EXERCISE REQUIREMENTS → Output only the lines of the entries that follow, starting at the one with "Definition next_in_page (a" and running down to the one with "the 1-byte address followed", both included and unchanged.

(Stored items)
□ □ □ □
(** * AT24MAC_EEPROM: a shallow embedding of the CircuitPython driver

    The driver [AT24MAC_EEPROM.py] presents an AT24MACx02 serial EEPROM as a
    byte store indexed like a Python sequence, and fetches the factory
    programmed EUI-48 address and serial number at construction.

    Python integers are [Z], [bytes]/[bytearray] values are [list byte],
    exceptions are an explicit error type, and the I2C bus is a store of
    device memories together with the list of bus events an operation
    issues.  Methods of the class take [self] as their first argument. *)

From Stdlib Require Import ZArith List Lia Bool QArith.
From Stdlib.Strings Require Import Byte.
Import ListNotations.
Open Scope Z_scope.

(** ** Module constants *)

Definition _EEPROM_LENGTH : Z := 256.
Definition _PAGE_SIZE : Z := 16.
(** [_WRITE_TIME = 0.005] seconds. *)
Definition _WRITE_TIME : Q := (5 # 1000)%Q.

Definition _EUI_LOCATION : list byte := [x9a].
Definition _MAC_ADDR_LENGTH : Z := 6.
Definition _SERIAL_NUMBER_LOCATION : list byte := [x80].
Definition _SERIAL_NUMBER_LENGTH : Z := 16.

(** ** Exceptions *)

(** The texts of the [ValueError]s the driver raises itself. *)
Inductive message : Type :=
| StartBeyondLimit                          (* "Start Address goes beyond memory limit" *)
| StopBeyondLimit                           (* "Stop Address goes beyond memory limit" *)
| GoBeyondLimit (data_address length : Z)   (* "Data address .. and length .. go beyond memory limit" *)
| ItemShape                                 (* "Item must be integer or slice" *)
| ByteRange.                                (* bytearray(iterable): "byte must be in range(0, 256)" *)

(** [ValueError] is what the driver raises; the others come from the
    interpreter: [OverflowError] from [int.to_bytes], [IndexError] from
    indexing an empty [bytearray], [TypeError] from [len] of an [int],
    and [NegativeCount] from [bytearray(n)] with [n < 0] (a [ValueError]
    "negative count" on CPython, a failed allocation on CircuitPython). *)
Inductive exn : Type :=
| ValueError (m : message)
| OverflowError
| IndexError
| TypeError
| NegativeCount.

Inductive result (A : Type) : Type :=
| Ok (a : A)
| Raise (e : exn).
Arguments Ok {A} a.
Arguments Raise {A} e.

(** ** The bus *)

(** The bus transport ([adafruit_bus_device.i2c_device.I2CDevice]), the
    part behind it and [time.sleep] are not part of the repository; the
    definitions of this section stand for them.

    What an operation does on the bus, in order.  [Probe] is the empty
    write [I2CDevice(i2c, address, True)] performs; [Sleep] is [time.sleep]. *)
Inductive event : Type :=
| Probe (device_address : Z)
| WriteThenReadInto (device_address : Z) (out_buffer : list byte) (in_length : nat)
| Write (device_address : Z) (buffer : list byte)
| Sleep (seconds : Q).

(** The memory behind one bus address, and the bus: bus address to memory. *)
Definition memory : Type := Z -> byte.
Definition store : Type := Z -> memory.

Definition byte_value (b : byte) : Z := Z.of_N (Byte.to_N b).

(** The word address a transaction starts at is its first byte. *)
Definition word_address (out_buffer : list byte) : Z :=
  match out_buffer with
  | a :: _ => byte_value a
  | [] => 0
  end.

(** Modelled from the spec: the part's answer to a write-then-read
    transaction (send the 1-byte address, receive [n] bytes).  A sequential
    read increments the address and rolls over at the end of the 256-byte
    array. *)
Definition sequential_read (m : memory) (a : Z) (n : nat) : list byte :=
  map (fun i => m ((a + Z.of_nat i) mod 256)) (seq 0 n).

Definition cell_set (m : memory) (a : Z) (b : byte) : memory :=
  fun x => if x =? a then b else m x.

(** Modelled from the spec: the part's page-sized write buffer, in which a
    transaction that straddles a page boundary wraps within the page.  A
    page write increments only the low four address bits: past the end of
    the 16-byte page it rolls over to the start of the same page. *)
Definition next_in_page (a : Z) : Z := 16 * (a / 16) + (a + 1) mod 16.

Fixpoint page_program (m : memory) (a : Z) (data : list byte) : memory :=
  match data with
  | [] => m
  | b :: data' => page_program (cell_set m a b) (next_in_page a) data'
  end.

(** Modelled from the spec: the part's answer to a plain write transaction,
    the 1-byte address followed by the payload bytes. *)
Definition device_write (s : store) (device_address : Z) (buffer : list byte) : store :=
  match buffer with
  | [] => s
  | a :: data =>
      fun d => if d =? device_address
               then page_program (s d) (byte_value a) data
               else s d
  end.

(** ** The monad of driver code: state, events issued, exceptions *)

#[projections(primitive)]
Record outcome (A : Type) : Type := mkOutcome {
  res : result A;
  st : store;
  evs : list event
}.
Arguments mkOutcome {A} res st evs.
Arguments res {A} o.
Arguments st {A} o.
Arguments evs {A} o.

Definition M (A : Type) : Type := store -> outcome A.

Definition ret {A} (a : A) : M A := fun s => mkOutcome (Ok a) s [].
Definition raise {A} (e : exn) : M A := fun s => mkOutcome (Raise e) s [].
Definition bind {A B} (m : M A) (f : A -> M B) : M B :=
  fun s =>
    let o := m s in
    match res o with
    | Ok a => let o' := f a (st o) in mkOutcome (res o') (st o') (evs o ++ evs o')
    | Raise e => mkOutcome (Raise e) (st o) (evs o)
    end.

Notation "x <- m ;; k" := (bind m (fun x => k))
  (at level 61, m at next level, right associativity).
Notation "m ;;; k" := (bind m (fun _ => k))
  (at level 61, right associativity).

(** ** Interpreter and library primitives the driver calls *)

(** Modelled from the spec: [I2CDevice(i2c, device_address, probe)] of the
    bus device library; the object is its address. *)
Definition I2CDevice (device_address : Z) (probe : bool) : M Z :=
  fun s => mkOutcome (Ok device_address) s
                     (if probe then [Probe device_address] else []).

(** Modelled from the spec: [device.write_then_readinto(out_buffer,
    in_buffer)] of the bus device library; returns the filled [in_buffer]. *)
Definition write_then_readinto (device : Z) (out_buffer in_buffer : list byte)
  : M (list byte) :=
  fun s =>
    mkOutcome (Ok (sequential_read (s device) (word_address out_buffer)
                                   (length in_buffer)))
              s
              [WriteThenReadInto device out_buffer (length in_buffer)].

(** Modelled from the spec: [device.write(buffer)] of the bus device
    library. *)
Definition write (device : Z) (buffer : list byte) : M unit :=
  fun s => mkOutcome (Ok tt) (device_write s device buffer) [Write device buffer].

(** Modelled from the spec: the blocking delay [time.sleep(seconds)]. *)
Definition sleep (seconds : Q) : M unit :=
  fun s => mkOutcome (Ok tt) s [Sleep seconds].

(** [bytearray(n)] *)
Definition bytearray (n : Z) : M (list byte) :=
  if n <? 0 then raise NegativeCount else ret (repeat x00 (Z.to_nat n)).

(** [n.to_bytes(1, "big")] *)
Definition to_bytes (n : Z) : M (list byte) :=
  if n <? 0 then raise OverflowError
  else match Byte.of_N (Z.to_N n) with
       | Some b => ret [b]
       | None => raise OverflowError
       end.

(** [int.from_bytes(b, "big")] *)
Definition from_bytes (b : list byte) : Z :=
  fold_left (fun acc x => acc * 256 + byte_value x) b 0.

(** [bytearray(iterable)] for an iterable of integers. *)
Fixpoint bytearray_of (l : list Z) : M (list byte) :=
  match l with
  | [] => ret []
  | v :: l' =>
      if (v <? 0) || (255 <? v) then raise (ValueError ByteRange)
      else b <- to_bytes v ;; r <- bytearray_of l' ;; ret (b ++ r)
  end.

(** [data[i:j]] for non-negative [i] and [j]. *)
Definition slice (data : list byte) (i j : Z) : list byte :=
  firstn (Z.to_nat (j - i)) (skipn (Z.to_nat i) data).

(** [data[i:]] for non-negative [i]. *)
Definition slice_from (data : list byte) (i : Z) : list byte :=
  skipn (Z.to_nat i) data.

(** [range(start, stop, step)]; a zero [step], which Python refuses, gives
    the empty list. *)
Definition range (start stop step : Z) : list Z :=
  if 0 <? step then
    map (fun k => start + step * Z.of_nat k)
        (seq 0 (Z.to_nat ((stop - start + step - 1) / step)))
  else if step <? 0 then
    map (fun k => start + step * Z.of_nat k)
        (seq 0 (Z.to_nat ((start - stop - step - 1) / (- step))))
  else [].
□ □ □ □
SOLVED PROBLEM →
Definition next_in_page (a : Z) : Z := 16 * (a / 16) + (a + 1) mod 16.

Fixpoint page_program (m : memory) (a : Z) (data : list byte) : memory :=
  match data with
  | [] => m
  | b :: data' => page_program (cell_set m a b) (next_in_page a) data'
  end.

(** Modelled from the spec: the part's answer to a plain write transaction,
    the 1-byte address followed by the payload bytes. *)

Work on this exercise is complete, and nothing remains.